The Friendship Garden in the back of our Peace Center took many volunteers and lots of hard work to clean out the debris, junk and tires. Finally we arrived at this clean space pictured in "before". With the help of many people, we created the "after" picture with plants donated from gardens all around Atlanta.
The Friendship Garden evolved into a mindful meditational labyrinth walk in the shape of a figure-8. Anyone who visits can enjoy its simple quiet beauty.
Visiting children walk in the Curb Garden @ 521 which is across the street from our Peace Center. This garden only recently received a walking trail.
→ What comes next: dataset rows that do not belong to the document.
(* ===== verification/WorkflowFacts.v ===== *)
(** * WorkflowFacts: which workflow files are accepted, and as what *)

From S2P Require Import Prelude GoString Trigger Concurrency Workflow.
Local Open Scope Z_scope.

(** ** Loops *)

(** What a step of a loop keeps as long as it reports nothing. *)
Lemma over_pairs_inv {A} (P : A → Prop) f l s s' :
  (∀ k v s s', P s → f k v s = (s', []) → P s') → P s → over_pairs f l s = (s', []) → P s'.
Proof.
  intros Hf. revert s. induction l as [|[k v] l IH]; intros s Hs; cbn; [by intros [= <-]|].
  destruct (f (NValue k) v s) as [s1 d1] eqn:E. destruct (over_pairs f l s1) as [s2 d2] eqn:E2.
  intros [= <- [-> ->]%app_nil]. apply (IH s1); [|done]. by eapply Hf.
Qed.

Lemma over_items_inv {A} (P : A → Prop) f l s s' :
  (∀ i v s s', P s → f i v s = (s', []) → P s') → P s → over_items f l s = (s', []) → P s'.
Proof.
  intros Hf. unfold over_items. generalize 0%nat. revert s. induction l as [|v l IH]; intros s i Hs; cbn; [by intros [= <-]|].
  destruct (f i v s) as [s1 d1] eqn:E. destruct (over_items_from (S i) f l s1) as [s2 d2] eqn:E2.
  intros [= <- [-> ->]%app_nil]. apply (IH s1 (S i)); [|done]. by eapply Hf.
Qed.

Definition all_errors (ds : list Diagnostic) : Prop := Forall (fun d => DSeverity d = Error) ds.

Lemma all_errors_hasError ds : all_errors ds → hasError ds = bool_decide (ds ≠ []).
Proof.
  intros H. destruct H as [|d ds Hd Hds]; [done|]. cbn. rewrite Hd. done.
Qed.

Lemma over_pairs_errors {A} f l (s : A) :
  (∀ k v s, all_errors (f k v s).2) → all_errors (over_pairs f l s).2.
Proof.
  intros Hf. revert s. induction l as [|[k v] l IH]; intros s; [constructor|]. cbn.
  pose proof (Hf (NValue k) v s) as H1. destruct (f (NValue k) v s) as [s1 d1]. specialize (IH s1).
  destruct (over_pairs f l s1) as [s2 d2]. by apply Forall_app.
Qed.

Lemma over_items_errors {A} f l (s : A) :
  (∀ i v s, all_errors (f i v s).2) → all_errors (over_items f l s).2.
Proof.
  intros Hf. unfold over_items. generalize 0%nat. revert s. induction l as [|v l IH]; intros s i; [constructor|]. cbn.
  pose proof (Hf i v s) as H1. destruct (f i v s) as [s1 d1]. specialize (IH s1 (S i)).
  destruct (over_items_from (S i) f l s1) as [s2 d2]. by apply Forall_app.
Qed.

Create HintDb errs.

(** One diagnostic, none, or those of a part. *)
Ltac errors :=
  repeat first
    [ done
    | progress cbn [snd fst]
    | apply over_pairs_errors; intros ? ? ?
    | apply over_items_errors; intros ? ? ?
    | apply Forall_nil_2
    | apply Forall_cons_2; [reflexivity|]
    | apply Forall_app_2
    | solve [auto with errs]
    | case_decide
    | match goal with
      | |- context [let '(_, _) := ?x in _] =>
          let H := fresh in
          assert (H : all_errors x.2) by errors; destruct x; cbn [snd] in H
      | |- context [match ?x with _ => _ end] => destruct x
      end ].

(** ** The alias guard *)

Section NodeInd.
  Context (P : Node → Prop).
  Hypothesis (HZ : P ZeroNode) (HD : ∀ l, Forall P l → P (DocumentNode l)).
  Hypothesis (HS : ∀ l, Forall P l → P (SequenceNode l)).
  Hypothesis (HM : ∀ l, Forall (fun kv => P kv.1 ∧ P kv.2) l → P (MappingNode l)).
  Hypothesis (HV : ∀ v, P (ScalarNode v)) (HA : ∀ v, P (AliasNode v)).

Fixpoint Node_nested_ind (n : Node) : P n :=
  match n with
  | ZeroNode => HZ
  | DocumentNode l =>
      HD l ((fix go l := match l return Forall P l with
        | [] => Forall_nil_2 _ | n :: l => Forall_cons_2 _ _ _ (Node_nested_ind n) (go l) end) l)
  | SequenceNode l =>
      HS l ((fix go l := match l return Forall P l with
        | [] => Forall_nil_2 _ | n :: l => Forall_cons_2 _ _ _ (Node_nested_ind n) (go l) end) l)
  | MappingNode l =>
      HM l ((fix go l := match l return Forall (fun kv => P kv.1 ∧ P kv.2) l with
        | [] => Forall_nil_2 _
        | (k, v) :: l => Forall_cons_2 _ (k, v) l (conj (Node_nested_ind k) (Node_nested_ind v)) (go l) end) l)
  | ScalarNode v => HV v
  | AliasNode v => HA v
  end.
End NodeInd.

Definition sumZ : list Z → Z := foldr Z.add 0.

(** The alias nodes at most a hundred levels below. *)
Fixpoint aliases (n : Node) (depth : Z) : Z :=
  if 100 <? depth then 0
  else
    match n with
    | DocumentNode l | SequenceNode l => sumZ (map (fun c => aliases c (depth + 1)) l)
    | MappingNode l => sumZ (map (fun kv => aliases kv.1 (depth + 1) + aliases kv.2 (depth + 1)) l)
    | AliasNode _ => 1
    | ZeroNode | ScalarNode _ => 0
    end.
It began as a mailbox garden with Johnnie Mae's grandchildren playing in the dirt and has slowly evolved into a winning example of community beauty.
This is an example of how we clear out a corner of a curb and prepare the soil to welcome recycled plants.
This is the completed example of a curb garden we call "Joanna's Garden"
Here is a volunteer working in "Joanna's Garden" so you can see the full view and how it brought beauty to the neighborhood.
Farmer Ryan of Gaia Garden with baskets full of harvest, which is picked up by members every Wednesday from April to October at ELC Co-Housing Intentional Community."
Two women begin a tour of Gaia Gardens at the gate of East Lake Commons (ELC).
Children run through the fields of Gaia Gardens with ELC housing in the background.
When you see the lush green growth in our gardens you know we depend upon Nature, trenches and rainbarrels for water. This rainbarrel is in the backyard of the Peace Center. It is an original creation of recycled parts created by Shepherd Joy standing next to this 60 gallon blue former flavor container (from a factory in S.C., two donated by Brad Young). There is a spout to attach a hose to at the bottom; an overflow tube at the top and closure on the top so mosquitoes and debris cannot enter. There is also a filter made of hardware cloth where the drainspout goes into the rainbarrel and must be clean regularly because we have lots of tree debris. We use cut out white plastic former beverage containers to dip water out to water directly to the roots of plants when they need it. Photo by AKS 1998.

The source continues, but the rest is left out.